He has made many original contributions to the field of human
retrovirology in the area of HIV-1 and was an early pioneer in
the management of HIV/AIDS patients in the Caribbean.
Farley Richard Cleghorn
was born on 15th July, 1959 in San Fernando, Trinidad. He
attended Grant Memorial School and then Presentation College,
San Fernando. He taught for a year at the San Fernando
Technical Institute and, despite his love for literature and the
arts, he applied to study medicine at the Faculty of Medicine of
The University of the West Indies (UWI), Mona, Jamaica, and
graduated in 1982.
He had an early
interest in retroviruses and was instrumental in opening, in
1986, Trinidad's first clinic for HIV/AIDS, in partnership with
Professor Courtenay Bartholomew.
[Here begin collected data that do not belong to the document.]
(* ===== verification/EpmdSrv.v ===== *)
(** * The main loop of epmd: [do_read], [do_accept] and the [select] loop of
    [run] ([epmd_srv.c])

    A round of the loop is a function of what [select] reports; the server is
    the relation of its rounds and of what the outside may do between them. *)
From stdpp Require Import gmap.
From S2P Require Import Prelude PutGet EpmdStr EpmdNode EpmdConn EpmdReq.

Section Loop.

Context {D : Type} `{NodeDb D}.

(** [read] of at most [n] bytes; [None] when it fails. *)
Definition sys_read (n : Z) : M D (option (list Z)) := fun w =>
  match reads w with
  | [] => Blocked
  | r :: rs =>
      Ret (match r with RData bs => Some (take (Z.to_nat n) bs) | RErr => None end)
        (mkWorld (vars w) (writes w) rs (accepts w) (clock w) (memory w) (procfds w) (out w))
  end.

(** The block of a connection, for [read] to write to. *)
Definition buf_of (s : Connection) : M D mem := match c_buf s with BufLive m => ret m | _ => crash end.

Definition set_got (m : mem) (got : Z) (s : Connection) : Connection :=
  mkConn (c_fd s) (c_open s) (c_keep s) (c_local_peer s) got (c_want s) (BufLive m) (c_mod_time s).
Definition set_want (want : Z) (s : Connection) : Connection :=
  mkConn (c_fd s) (c_open s) (c_keep s) (c_local_peer s) (c_got s) want (c_buf s) (c_mod_time s).
Definition set_time (now : Z) (s : Connection) : Connection :=
  mkConn (c_fd s) (c_open s) (c_keep s) (c_local_peer s) (c_got s) (c_want s) (c_buf s) now.

(** [if (s->want == s->got)]: the packet is complete. *)
Definition do_packet (i : nat) : M D unit :=
  s <- the_conn i ;;
  if c_want s =? c_got s then
    w <- get ;;
    upd_conn i (set_time (clock w)) ;;
    do_request i (c_fd s) 2 (c_got s - 2) ;;
    s <- the_conn i ;;
    if negb (c_keep s) then epmd_conn_close i else ret tt
  else ret tt.

Definition do_read (i : nat) : M D unit :=
  s <- the_conn i ;;
  if negb (c_open s) then ret tt
  else if c_keep s then
    r <- sys_read INBUF_SIZE ;;
    match r with
    | Some [] | None => unreg_socket (c_fd s) ;; epmd_conn_close i
    | Some bs =>
        m <- buf_of s ;; m <- lift (store m 0 bs) ;; upd_conn i (set_buf m) ;;
        unreg_socket (c_fd s) ;; epmd_conn_close i
    end
  else
    let pack_size := if c_want s =? 0 then INBUF_SIZE - 1 else c_want s in
    r <- sys_read (pack_size - c_got s) ;;
    match r with
    | Some [] | None => epmd_conn_close i
    | Some bs =>
        m <- buf_of s ;; m <- lift (store m (c_got s) bs) ;;
        let got := c_got s + zlen bs in
        upd_conn i (set_got m got) ;;
        if (c_want s =? 0) && (2 <=? got) then
          len <- lift (get_int16 m 0) ;;
          let want := len + 2 in
          upd_conn i (set_want want) ;;
          if (want <? 3) || (INBUF_SIZE <=? want) then epmd_conn_close i
          else if want <? got then epmd_conn_close i
          else do_packet i
        else do_packet i
    end.

(** [accept] gives a descriptor that the process does not have. *)
Definition do_accept : M D bool := fun w =>
  match accepts w with
  | [] => Blocked
  | AErr fatal :: rs =>
      let w' := mkWorld (vars w) (writes w) (reads w) rs (clock w) (memory w) (procfds w) (out w) in
      if fatal then Exit 1 w' else Ret false w'
  | AFd f peer sock junk :: rs =>
      if bool_decide (f ∈ procfds w) then Blocked
      else conn_open f peer sock junk
        (mkWorld (vars w) (writes w) (reads w) rs (clock w) (memory w) ({[f]} ∪ procfds w) (out w))
  end.

(** The sockets [ls] that are ready; [true] for [goto select_again]. *)
Fixpoint accept_loop (ready : gset Z) (ls : list Z) : M D bool :=
  match ls with
  | [] => ret false
  | l :: ls =>
      if bool_decide (l ∈ ready) then
        ok <- do_accept ;;
        w <- get ;;
        if (ok : bool) && (active_conn (vars w) <? max_conn (vars w)) then ret true else accept_loop ready ls
      else accept_loop ready ls
  end.

Definition check_conn (ready : gset Z) (now : Z) (i : nat) : M D unit :=
  s <- the_conn i ;;
  if c_open s then
    if bool_decide (c_fd s ∈ ready) then do_read i
    else
      w <- get ;;
      if negb (c_keep s) && (c_mod_time s + packet_timeout (vars w) <? now) then epmd_conn_close i else ret tt
  else ret tt.

Fixpoint check_conns (ready : gset Z) (now : Z) (l : list nat) : M D unit :=
  match l with
  | [] => ret tt
  | i :: l => check_conn ready now i ;; check_conns ready now l
  end.

(** What [select] returns: some of the descriptors asked for, a timeout, or an
    error that is transient or not. *)
Inductive sres :=
  | SReady (fds : gset Z)
  | STimeout
  | SErr (transient : bool).

Definition select_round (r : sres) : M D unit :=
  match r with
  | SErr transient => if transient then ret tt else exit 1
  | _ =>
      w <- get ;;
      let ready := match r with SReady fds => fds ∩ orig_read_mask (vars w) | _ => ∅ end in
      again <- accept_loop ready (listenfd (vars w)) ;;
      if again : bool then ret tt
      else w <- get ;; check_conns ready (clock w) (seq 0 (Z.to_nat (max_conn (vars w))))
  end.

(** ** The server *)

(** The start of the loop: [node_init], [conn_init], and the sockets [ls] to
    listen on. *)
Definition start_vars (port : Z) (debug brutal : bool) (timeout : Z) (max : nat) (ls : list Z) : EpmdVars D :=
  mkVars port debug brutal timeout (Z.of_nat max) (3 + zlen ls) (foldr (fun f t => Z.max t (f + 1)) 0 ls)
    (conn_init max) db_init (list_to_set ls) ls.

Inductive srv_start : world D -> Prop :=
  | Start w port debug brutal timeout max ls :
      vars w = start_vars port debug brutal timeout max ls -> (forall l, In l ls -> l ∈ procfds w) ->
      srv_start w.

(** Between rounds time passes and the outside decides what comes next. *)
Inductive srv_step : world D -> world D -> Prop :=
  | StepRound r w w' : select_round r w = Ret tt w' -> srv_step w w'
  | StepOutside w ws rs acs now mem :
      Forall rres_ok rs -> Forall ares_ok acs ->
      srv_step w (mkWorld (vars w) ws rs acs now mem (procfds w) (out w)).

Inductive reachable : world D -> Prop :=
  | ReachStart w : srv_start w -> env_ok w -> reachable w
  | ReachStep w w' : reachable w -> srv_step w w' -> reachable w'.

End Loop.

(** ** What no handler changes: the size of the table and the listen sockets *)

Section Stable.

Context {D : Type} `{NodeDb D}.

Definition stable_vars (v v' : EpmdVars D) : Prop :=
  length (conn v') = length (conn v) /\ max_conn v' = max_conn v /\ listenfd v' = listenfd v.

Definition Stable {A} (m : M D A) : Prop :=
  forall w, match m w with Ret _ w' => stable_vars (vars w) (vars w') | _ => True end.

Lemma stable_ret {A} (a : A) : Stable (ret a).
Proof. by intros w. Qed.
Lemma stable_crash {A} : Stable (crash (A := A)).
Proof. by intros w. Qed.
Lemma stable_exit {A} c : Stable (exit (A := A) c).
Proof. by intros w. Qed.
Lemma stable_get : Stable get.
Proof. by intros w. Qed.
Lemma stable_lift {A} (o : option A) : Stable (lift o).
Proof. destruct o; by intros w. Qed.
Lemma stable_bind {A B} (m : M D A) (k : A -> M D B) : Stable m -> (forall a, Stable (k a)) -> Stable (bind m k).
Proof.
  intros Hm Hk w. unfold bind. specialize (Hm w). destruct (m w) as [a w'| | |]; try done.
  specialize (Hk a w'). destruct (k a w'); try done. destruct Hm as (? & ? & ?), Hk as (? & ? & ?). repeat split; congruence.
Qed.
Lemma stable_modify f : (forall v, stable_vars v (f v)) -> Stable (modify f).
Proof. intros Hf w. apply Hf. Qed.
Lemma stable_upd_conn i f : Stable (upd_conn i f).
Proof. apply stable_modify. intros v. repeat split. apply length_alter. Qed.
Lemma stable_set_nodes d : Stable (modify (set_nodes d)).
Proof. by apply stable_modify. Qed.
Lemma stable_select_fd_set f : Stable (select_fd_set f).
Proof. by apply stable_modify. Qed.
Lemma stable_close_fd f : Stable (close_fd f).
Proof. by intros w. Qed.
Lemma stable_reply f b : Stable (reply f b).
Proof. intros w. unfold reply. by destruct (reply_loop _ _) as [[[? ?] ?]|]. Qed.
Lemma stable_sys_read n : Stable (sys_read n).
Proof. intros w. unfold sys_read. by destruct (reads w). Qed.

Create HintDb stable.
#[local] Hint Resolve stable_ret stable_crash stable_exit stable_get stable_lift stable_upd_conn stable_set_nodes
  stable_select_fd_set stable_close_fd stable_reply stable_sys_read : stable.

Ltac stable :=
  repeat (cbv zeta; first
    [ solve [eauto with stable]
    | apply stable_bind; [|intros ?]
    | match goal with
      | |- Stable (match ?x with _ => _ end) => destruct x
      | |- Stable (modify _) => apply stable_modify; intros ?; repeat split
      end ]).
This work eventually
led to a fellowship at the National Cancer Institute in the
United States and, in 1992, a Master of Public Health in
epidemiology and biostatistics at the School of Hygiene and
Public Health, Johns Hopkins University in Maryland, USA.
Dr Cleghorn held
several positions at the University of Maryland including
Assistant Professor, Deputy Director, and Senior Scientist in
the university's Institute of Human Virology, directed by Dr
Robert Gallo, one of the world's leading biomedical researchers
and the co-discoverer of HIV. During his tenure from 1995
to 2004, he built the Division of Epidemiology and Prevention
and its research programme became one of recognised excellence.
Currently, he is the
Senior Vice President and Chief Technical Officer of the Futures
Group International LLC, Washington, DC. Futures Group
International, formerly known as Constella Futures, has over 30
country offices worldwide and has a strong presence in India,
Africa, Asia, Latin America and the
Caribbean, supporting HIV/AIDS research, public health and
social programmes. He is also working with the Institute
of Human Virology, the Medical Research Foundation of Trinidad
and
Tobago, and UWI on joint HIV/AIDS research in the region.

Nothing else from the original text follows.